“They’re good sorts,” he remarked. “Husband and wife?”
“Not yet,” said Alison, as if she knew. “They are going to be married; I think they fixed it, not long since, at Winnipeg Beach. The girl’s kind, and because she’s happy she wanted to sympathize.”
She turned her head and Kit saw a light. Perhaps the others thinking them man and wife was not remarkable, and he began to muse. Although the Winnipeg girls were attractive, none had a charm like Alison’s. Their walk and carriage indicated that they knew their power to attract, but Alison’s charm was unconscious. Kit liked her level glance, her touch of quiet humor and her independence. When she was gone he would be lonely. Since he was not a romantic sentimentalist, there was the puzzle.
Alison knew he was Evelyn’s lover, and although now he thought about it, she had some physical charm, her beauty did not move him. In fact, he was not attracted because she was a girl; sex had nothing to do with it. Perhaps her trusting him accounted for much. One liked to be trusted and one liked people one helped; but Kit doubted if it accounted for all. Anyhow, he did not want to let her go. Alison was quiet, and he lighted a cigarette from the Canadian’s package.
At length, a bell rang and a long train rolled into the station. Alison got up, as if she braced herself, and Kit seized her bag. He told her to hold his arm and they were carried to the door by a jostling crowd.
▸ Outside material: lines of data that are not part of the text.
(** X10. The product's existence is checked only after the row write: for
    an id that no product row carries, [updateProduct] (its brand found)
    issues the update, which matches no row and leaves every table as it
    was, and then throws "Product not found"; no join row is touched. *)
Theorem updateProduct_unknown_product
    (e : ProductInterface) (s : state) (b : Row) (bs : list Row) :
  lookup_name (db_brand (tables s)) (brand (entity e)) = b :: bs →
  filter (Repo.Matches [("id", Some (VNum (entity_id e)))]) (db_product (tables s)) = [] →
  ProductDBRepository.updateProduct e s =
    (Throw (Error "Product not found"), s, [Update TProduct (patch e b)]).
Proof.
  intros Hb Hnone.
  assert (Repo.patched (patch e b) <$> db_product (tables s) = db_product (tables s)) as Hsame.
  { rewrite <- (list_fmap_id (db_product (tables s))) at 2.
    apply list_fmap_ext. intros _ r Hr%list_elem_of_lookup_2.
    unfold Repo.patched. rewrite decide_False; [done|]. intros [_ Hid].
    rewrite (patch_applies e b "id" (VNum (entity_id e))) in Hid
      by (done || apply lookup_insert_eq).
    assert (r ∈ filter (Repo.Matches [("id", Some (VNum (entity_id e)))])
                  (db_product (tables s))) as Hin.
    { apply list_elem_of_filter. split; [|done].
      unfold Repo.Matches. by rewrite Forall_singleton. }
    rewrite Hnone in Hin. by apply elem_of_nil in Hin. }
  assert (written e b s = s) as Hw.
  { unfold written. rewrite Hsame. by destruct s as [[] ?]. }
  rewrite updateProduct_run, Hb, Hw. unfold readBack. by rewrite Hnone.
Qed.

(** ** The update action *)

Section UpdateAction.

Variables (e : ProductInterface) (s : state).

Let run := ProductController.update e s.

(** The state in which the action runs [updateProduct]. *)
Let begun : state := mkState (tables s) (Some (tables s)).

(** X9. The update action is atomic too: when it throws, every table is what
    it was before the call and no scope is left open; what it throws is a
    plain [Error] carrying the text of the error [updateProduct] failed
    with. *)
Theorem update_atomic (err : error) :
  outcome run = Throw err →
  tables (final run) = tables s
  ∧ scope (final run) = None
  ∧ filter is_uow (calls run) = [Begin; Rollback; Commit]
  ∧ ∃ cause, outcome (ProductDBRepository.updateProduct e begun) = Throw cause
             ∧ err = Error (toString cause).
Proof.
  subst run begun. unfold ProductController.update. step.
  set (s1 := mkState (tables s) (Some (tables s))).
  pose proof (plain_updateProduct e) as Hp.
  destruct (outcome (ProductDBRepository.updateProduct e s1)) as [a|cause] eqn:Hout.
  - rewrite (guarded_ok _ _ a Hout).
    revert Hout. unfold outcome.
    by destruct (ProductDBRepository.updateProduct e s1) as [[[] ?] ?].
  - destruct (guarded_throw _ s1 (tables s) Hp eq_refl cause Hout) as (Ho & Hf & Hc).
    revert Ho Hf Hc. unfold outcome, final, calls.
    destruct (try_catch _ _ s1) as [[? ?] c]. simpl. intros -> -> Hc [= <-].
    split; [done|]. split; [done|]. split; [simpl; by rewrite filter_cons, Hc|].
    by exists cause.
Qed.

(** X8. When the update action returns, it returns the product as read
    back after the commit, and, the category and size rows being identified
    by their ids, the categories and sizes read back are exactly those of
    the payload, in the payload's order. *)
Theorem update_reads_back (answer : option Persisted) :
  identified (db_category (tables s)) →
  identified (db_size (tables s)) →
  outcome run = Ok answer →
  ∃ r, answer = Some (mkPersisted r (categories (entity e)) (sizes (entity e)))
       ∧ r !! "id" = Some (VNum (entity_id e))
       ∧ head (filter (Repo.Matches [("id", Some (VNum (entity_id e)))])
                 (db_product (tables (final run)))) = Some r.
Proof.
  intros Hcat Hsize. subst run begun. unfold ProductController.update. step.
  set (s1 := mkState (tables s) (Some (tables s))).
  pose proof (plain_updateProduct e) as Hp.
  destruct (outcome (ProductDBRepository.updateProduct e s1)) as [[]|cause] eqn:Hout.
  2: { destruct (guarded_throw _ s1 (tables s) Hp eq_refl cause Hout) as (Ho & _).
       revert Ho. unfold outcome.
       by destruct (try_catch _ _ s1) as [[[] ?] ?]. }
  pose proof (first_ok_names e s1 Hcat Hsize Hout) as Hnames.
  pose proof (updateProduct_frame e s1 TProduct ltac:(done) ltac:(done)) as Hrows.
  pose proof (updateProduct_run e s1) as Hrun.
  destruct (lookup_name (db_brand (tables s1)) (brand (entity e))) as [|b bs] eqn:Hb.
  { rewrite Hrun in Hout. done. }
  destruct (readBack e (written e b s1)) as [p1|] eqn:Hread.
  2: { rewrite Hrun in Hout. done. }
  clear Hrun. unfold readBack in Hread. apply fmap_Some in Hread as (r & Hr & _).
  simpl in Hrows.
  rewrite (guarded_ok _ _ tt Hout).
  revert Hout Hnames Hrows. unfold outcome, final, calls.
  destruct (ProductDBRepository.updateProduct e s1) as [[res s2] c2]. simpl.
  intros -> Hnames Hrows. unfold ProductRepository.getById. simpl.
  rewrite Hrows. simpl in Hr. rewrite Hr. simpl.
  rewrite (Hnames Categories), (Hnames Sizes). intros [= <-].
  exists r. split; [done|]. split; [|done].
  apply head_Some_elem_of, list_elem_of_filter in Hr as [Hm _].
  by apply Forall_singleton in Hm as [_ ?].
Qed.

End UpdateAction.

(** ** Before the scope of a creation opens *)

(** X5. What [post] does before it begins its transaction.  A caller who
    manages no store makes it fail on the destructuring of the empty
    lookup, with a [TypeError]; "Store not found" is thrown only for a store
    row whose [id] is falsy.  Either way nothing has been called and the
    state is untouched; in every other case the first call is the
    [beginTransaction]. *)
Theorem post_before_scope (s : state) (idManager : Z) (products : list Product) :
  let run := ProductController.post idManager products s in
  match filter (Repo.Matches [("managerId", Some (VNum idManager))]) (db_store (tables s)) with
  | [] => run = (Throw (TypeError "id"), s, [])
  | st0 :: _ =>
      if truthy (st0 !! "id") then head (calls run) = Some Begin
      else run = (Throw (Error "Store not found"), s, [])
  end.
Proof.
  unfold ProductController.post. step.
  destruct (filter _ (db_store (tables s))) as [|st0 ?]; simpl; [done|].
  destruct (truthy (st0 !! "id")) eqn:Ht; simpl; [|done].
  destruct (st0 !! "id") as [i|]; [|done].
  by destruct (try_catch _ _ _) as [[[] ?] ?].
Qed.

(** ** Deleting a product *)

Lemma status_patch (i : value) (r : Row) :
  Repo.patched (<["id" := i]> {[ "status" := VNum 0 ]}) r
  = if decide (r !! "id" = Some i) then <["status" := VNum 0]> r else r.
Proof.
  unfold Repo.patched. rewrite lookup_insert_eq.
  destruct (decide (r !! "id" = Some i)) as [Hid|Hid].
  - rewrite decide_True by (split; [by eexists|done]).
    apply map_eq. intros key.
    destruct (decide (key = "id")) as [->|Hk].
    { by rewrite (lookup_union_Some_l _ _ _ i), lookup_insert_ne, Hid
        by (done || apply lookup_insert_eq). }
    destruct (decide (key = "status")) as [->|Hk'].
    { rewrite lookup_insert_eq. apply lookup_union_Some_l.
      by rewrite lookup_insert_ne, lookup_singleton_eq. }
    rewrite lookup_union_r, lookup_insert_ne; [done..|].
    by rewrite lookup_insert_ne, lookup_singleton_ne.
  - rewrite decide_False; [done|]. by intros [_ ?].
Qed.

(** X14. Deleting a product is a soft delete: the one call is an update of
    the product table; every row stays where it is, the rows carrying the
    product's id get [status] 0 and keep all their other properties, the
    other rows and all other tables are untouched, so that every product
    still reads back the categories and sizes it had. *)
Theorem delete_soft (e : ProductInterface) (s : state) :
  let run := ProductActions.delete e s in
  outcome run = Ok tt
  ∧ calls run = [Update TProduct {[ "id" := VNum (entity_id e); "status" := VNum 0 ]}]
  ∧ db_product (tables (final run)) =
      (λ r, if decide (r !! "id" = Some (VNum (entity_id e)))
            then <["status" := VNum 0]> r else r) <$> db_product (tables s)
  ∧ (∀ t, t ≠ TProduct → get t (tables (final run)) = get t (tables s))
  ∧ ∀ k i, ProductRepository.names k i (tables (final run))
           = ProductRepository.names k i (tables s).
Proof.
  unfold ProductActions.delete. step.
  split; [done|]. split; [done|]. split.
  { apply list_fmap_ext. intros _ r _. apply status_patch. }
  split; [intros t Ht; by destruct t|]. intros k i. apply names_ext; by destruct k.
Qed.

(** ** Creating products and reading them back *)

Lemma nextId_bound (rows : list Row) (r : Row) :
  r ∈ rows → Repo.idOf r < Repo.nextId rows.
Proof.
  unfold Repo.nextId. induction 1 as [r rows|r r' rows _ IH]; simpl; lia.
Qed.

Section Created.

Variables (product : Product) (id : value) (s : state).

Let run := ProductDBRepository.insertProduct product id s.
Let insertId := Repo.nextId (db_product (tables s)).

(** The row [insertProduct] stores once the brand row [b] is found. *)
Let stored (b : Row) : Row :=
  <["id" := VNum insertId]>
    (with_prop "brandId" (b !! "id") (<["storeId" := id]> (rest product))).

Lemma insertProduct_eq :
  run =
  match lookup_name (db_brand (tables s)) (brand product) with
  | [] => (Throw (TypeError "id"), s, [])
  | b :: _ =>
      let cats := resolve (db_category (tables s)) (categories product) in
      let szs := resolve (db_size (tables s)) (sizes product) in
      (if cats.2 then if szs.2 then Ok insertId else Throw (Error "Invalid size")
       else Throw (Error "Invalid category"),
       mkState
         (mkDb (db_brand (tables s)) (db_category (tables s)) (db_size (tables s))
               (db_product (tables s) ++ [stored b])
               (db_productCategory (tables s) ++ (joinRow Categories insertId <$> cats.1))
               (db_productSize (tables s)
                  ++ (if cats.2 then joinRow Sizes insertId <$> szs.1 else []))
               (db_store (tables s)) (db_storeColor (tables s)))
         (scope s),
       Insert TProduct (stored b)
         :: (Insert TProductCategory ∘ joinRow Categories insertId <$> cats.1)
         ++ (if cats.2 then Insert TProductSize ∘ joinRow Sizes insertId <$> szs.1 else []))
  end.
Proof.
  subst run stored insertId.
  pose proof (nextId_pos (db_product (tables s))) as Hpos.
  assert (truthy (Some (VNum (Repo.nextId (db_product (tables s))))) = true) as Htruthy.
  { unfold truthy. apply negb_true_iff, Z.eqb_neq. lia. }
  unfold ProductDBRepository.insertProduct, lookup_name.
  unfold mbind, M_bind, mret, M_ret, throw, Repo.find, Repo.insertOne. simpl.
  destruct (filter _ (db_brand (tables s))) as [|b bs]; simpl; [done|].
  rewrite Htruthy. simpl. rewrite (loop_run Categories). simpl.
  destruct (resolve (db_category (tables s)) (categories product)) as [crows call]. simpl.
  destruct call; simpl.
  - rewrite (loop_run Sizes). simpl.
    destruct (resolve (db_size (tables s)) (sizes product)) as [srows sall]. simpl.
    destruct sall; simpl; by rewrite ?app_nil_r.
  - by rewrite !app_nil_r.
Qed.

(** X15. Of the four errors [insertProduct] has a [throw] for, two can
    never be thrown: "No brand with that name", whose guard tests an array,
    and "Product creation failed", the id of an inserted row being at least
    1.  The creation returns the new id, or fails with the [TypeError] of a
    missing brand, with "Invalid category" or with "Invalid size". *)
Theorem insertProduct_outcomes :
  (outcome run = Ok insertId ∧ 1 ≤ insertId)
  ∨ (outcome run = Throw (TypeError "id")
     ∧ lookup_name (db_brand (tables s)) (brand product) = [])
  ∨ (outcome run = Throw (Error "Invalid category")
     ∧ ∃ name, name ∈ categories product ∧ lookup_name (db_category (tables s)) name = [])
  ∨ (outcome run = Throw (Error "Invalid size")
     ∧ ∃ name, name ∈ sizes product ∧ lookup_name (db_size (tables s)) name = []).
Proof.
  rewrite insertProduct_eq.
  destruct (lookup_name (db_brand (tables s)) (brand product)) as [|b bs]; [by right; left|].
  unfold outcome. simpl.
  destruct (resolve_spec (db_category (tables s)) (categories product)) as (rc & _ & Hc).
  destruct (resolve_spec (db_size (tables s)) (sizes product)) as (rs & _ & Hs).
  destruct (resolve _ (categories product)) as [crows call].
  destruct (resolve _ (sizes product)) as [srows sall]. simpl in *.
  destruct call.
  - destruct sall.
    + left. split; [done|]. apply nextId_pos.
    + right; right; right. split; [done|]. destruct Hs as (bad & rest' & -> & Hbad).
      exists bad. split; [set_solver|done].
  - right; right; left. split; [done|]. destruct Hc as (bad & rest' & -> & Hbad).
    exists bad. split; [set_solver|done].
Qed.

Hypothesis categories_identified : identified (db_category (tables s)).
Hypothesis sizes_identified : identified (db_size (tables s)).
Hypothesis bounded : joins_bounded (tables s).

Lemma fresh_joins (k : assoc) : others k insertId (tables s) = get (joinTable k) (tables s).
Proof.
  unfold others. apply filter_all. intros j Hj [[_ Hm] _]%Forall_cons. simpl in Hm.
  pose proof (bounded k) as Hk. rewrite Forall_forall in Hk.
  destruct (Hk j Hj) as (i & Hi & Hlt). rewrite Hi in Hm. injection Hm as ->.
  subst insertId. lia.
Qed.
(** * bc4: token lifecycle and paginated API client

    A shallow embedding of the two classes of [bc4.py] that carry the
    program's logic, [BasecampAPI] and [BasecampAuth], and the properties
    of the token lifecycle and of the pagination loop proved about it.

    Conventions of the embedding.
    - Python values that come from JSON are terms of [json]; [None] is
      [JNull].  JSON numbers are the integers: a number with a fraction or
      an exponent (a Python [float]) is outside the model.
    - A Python [str] is a [string] whose characters are code points below
      256.
    - A [dict] is an association list in insertion order with distinct keys.
    - Effects are explicit: a computation maps a [world] to an outcome and
      a new [world].  The world holds what the environment will answer
      (clock readings, HTTP outcomes, typed lines, disk status), the token
      file and the trace of effects performed so far.
    - Console output ([print]) is presentation only and is not recorded. *)

From Stdlib Require Import ZArith List String Ascii Bool Lia.
Import ListNotations.
Open Scope string_scope.
Open Scope Z_scope.

Set Warnings "-register-all".

(** ** Python strings *)

Module PyStr.

(** The double quote, built from its code so that no literal needs it. *)
Definition dquote : ascii := ascii_of_nat 34.

(** [str.isspace] on the code points below 256. *)
Definition isspace (c : ascii) : bool :=
  let n := nat_of_ascii c in
  ((9 <=? n) && (n <=? 13) || (28 <=? n) && (n <=? 32)
   || (n =? 133) || (n =? 160))%nat.

Fixpoint lstrip (s : string) : string :=
  match s with
  | EmptyString => EmptyString
  | String c s' => if isspace c then lstrip s' else s
  end.

(** [rstrip] returns the empty string when everything after this point
    is white space. *)
Fixpoint rstrip (s : string) : string :=
  match s with
  | EmptyString => EmptyString
  | String c s' =>
      match rstrip s' with
      | EmptyString => if isspace c then EmptyString else String c EmptyString
      | r => String c r
      end
  end.

(** [s.strip()] *)
Definition strip (s : string) : string := rstrip (lstrip s).

(** [sub in s] for strings. *)
Fixpoint contains (sub s : string) : bool :=
  if prefix sub s then true
  else match s with
       | EmptyString => false
       | String _ s' => contains sub s'
       end.

(** [s.split(sep)] for a non-empty [sep]: scan left to right; [skip]
    counts the characters of a matched separator still to be dropped and
    [cur] is the piece being built. *)
Fixpoint split_go (sep s : string) (skip : nat) (cur : string) : list string :=
  match s with
  | EmptyString => [cur]
  | String c s' =>
      match skip with
      | S k => split_go sep s' k cur
      | O =>
          if prefix sep s
          then cur :: split_go sep s' (String.length sep - 1) EmptyString
          else split_go sep s' 0 (cur ++ String c EmptyString)
      end
  end.

Definition split (sep s : string) : list string := split_go sep s 0 EmptyString.

End PyStr.

(** ** JSON values and Python's operations on them *)

Inductive json : Type :=
| JNull
| JBool (b : bool)
| JInt (z : Z)
| JStr (s : string)
| JArr (items : list json)
| JObj (fields : list (string * json)).

Definition dict := list (string * json).

(** Exceptions the modelled code can raise.  All of them derive from
    Python's [Exception]. *)
Inductive exn : Type :=
| ValueError (msg : string)
| KeyError (key : string)
| TypeError
| AttributeError
| HTTPError (status : Z)
| ConnectionError
| JSONDecodeError
| OSError
| EOFError.

Inductive result (A : Type) : Type :=
| Ok (a : A)
| Raise (e : exn).
Arguments Ok {A} a.
Arguments Raise {A} e.

Module Dict.

Fixpoint get (k : string) (d : dict) : option json :=
  match d with
  | [] => None
  | (k', v) :: d' => if String.eqb k k' then Some v else get k d'
  end.

(** [d[k] = v]: overwrite in place, or append a new key. *)
Fixpoint set (k : string) (v : json) (d : dict) : dict :=
  match d with
  | [] => [(k, v)]
  | (k', v') :: d' =>
      if String.eqb k k' then (k', v) :: d' else (k', v') :: set k v d'
  end.

Definition mem (k : string) (d : dict) : bool :=
  match get k d with Some _ => true | None => false end.

End Dict.

Module Py.

(** Truth value of an object, as [not x] and [if x] test it. *)
Definition truthy (x : json) : bool :=
  match x with
  | JNull => false
  | JBool b => b
  | JInt z => negb (z =? 0)
  | JStr s => negb (String.eqb s EmptyString)
  | JArr l => match l with [] => false | _ => true end
  | JObj d => match d with [] => false | _ => true end
  end.

Definition is_str (s : string) (x : json) : bool :=
  match x with JStr t => String.eqb t s | _ => false end.

(** [k in x] for a string [k]. *)
Definition contains (k : string) (x : json) : result bool :=
  match x with
  | JObj d => Ok (Dict.mem k d)
  | JArr l => Ok (existsb (is_str k) l)
  | JStr s => Ok (PyStr.contains k s)
  | _ => Raise TypeError
  end.

(** [x[k]] for a string [k]. *)
Definition getitem (x : json) (k : string) : result json :=
  match x with
  | JObj d => match Dict.get k d with
              | Some v => Ok v
              | None => Raise (KeyError k)
              end
  | _ => Raise TypeError
  end.

(** [x[k] = v] for a string [k]. *)
Definition setitem (x : json) (k : string) (v : json) : result json :=
  match x with
  | JObj d => Ok (JObj (Dict.set k v d))
  | _ => Raise TypeError
  end.

(** [x.get(k, default)] *)
Definition get (x : json) (k : string) (default : json) : result json :=
  match x with
  | JObj d => match Dict.get k d with
              | Some v => Ok v
              | None => Ok default
              end
  | _ => Raise AttributeError
  end.

(** The integer an object stands for in arithmetic; [bool] is a subclass
    of [int]. *)
Definition as_int (x : json) : result Z :=
  match x with
  | JInt z => Ok z
  | JBool b => Ok (Z.b2z b)
  | _ => Raise TypeError
  end.

(** The items a [for] loop or [list.extend] draws from an object. *)
Definition iter (x : json) : result (list json) :=
  match x with
  | JArr l => Ok l
  | JObj d => Ok (map (fun kv => JStr (fst kv)) d)
  | JStr s => Ok (map (fun c => JStr (String c EmptyString)) (list_ascii_of_string s))
  | _ => Raise TypeError
  end.

End Py.

(** Sequencing of operations that may raise, without effects. *)
Definition rbind {A B} (r : result A) (k : A -> result B) : result B :=
  match r with
  | Ok a => k a
  | Raise e => Raise e
  end.

Notation "'let?' x ':=' r 'in' k" := (rbind r (fun x => k))
  (at level 10, x name, r at level 100, k at level 200).

(** ** The environment *)

(** The text an f-string produces, kept as its pieces: the interpolated
    values are not rendered. *)
Inductive piece : Type :=
| Lit (s : string)
| Fmt (v : json).

Definition fstring := list piece.

Inductive method : Type := GET | POST.

(** The headers every API call sends.  [Content-Type] and [User-Agent] are
    the constants ['application/json'] and ['Basecamp4 CLI Tool']. *)
Record headers_t : Type := mkHeaders { authorization : fstring }.

Inductive payload : Type :=
| NoBody
| FormData (fields : list (string * json))
| JsonBody (fields : list (string * json)).

Record request : Type := mkRequest {
  meth : method;
  url : fstring;
  hdrs : option headers_t;
  body : payload
}.

(** What the code reads of a response: the status, the [Link] header and
    the decoded body ([None] when the body is not JSON). *)
Record response : Type := mkResponse {
  status_code : Z;
  link : option string;
  content : option json
}.

(** [requests.get] and [requests.post] either raise or return a response. *)
Inductive outcome : Type :=
| NetFail
| NetResp (r : response).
On the platform the crowd stopped and surged tumultuously about. Tall iron rails enclosed the space and a group of muscular railroad men kept the gate. Kit supposed they wanted to examine the tickets, since another train started soon.
The emigrants, however, had waited long, and now they saw the train they meant to get on board. A number knew no English. On board ship and at the stations strangers drove them about and penned them up like cattle. It looked as if they had had enough and their dull resignation vanished. They growled sullenly, and Kit thought “growl” was the proper word, for the noise carried a hint of animal savageness. When the shipyard gates stopped a strikers’ march, Kit had heard the ominous note before.
“Give me your ticket,” he said to Alison. “I’ll see you on the cars.”
“But the railway people will turn you back.”
“I think not; if they try, they’re fools,” said Kit. “This crowd’s going through.”
For a few minutes the railroad men struggled to hold the jostling passengers, and then one shut the ponderous gate. The mob howled and rolled ahead, and the group was flung against the rails. A whistle pierced the turmoil; porters and train-hands ran to help, but the emigrants’ blood was fired and they raged behind the barrier. A few, perhaps, were fanatic anarchists; others had borne oppression and stern military rule. Now authority again blocked their road they meant to fight.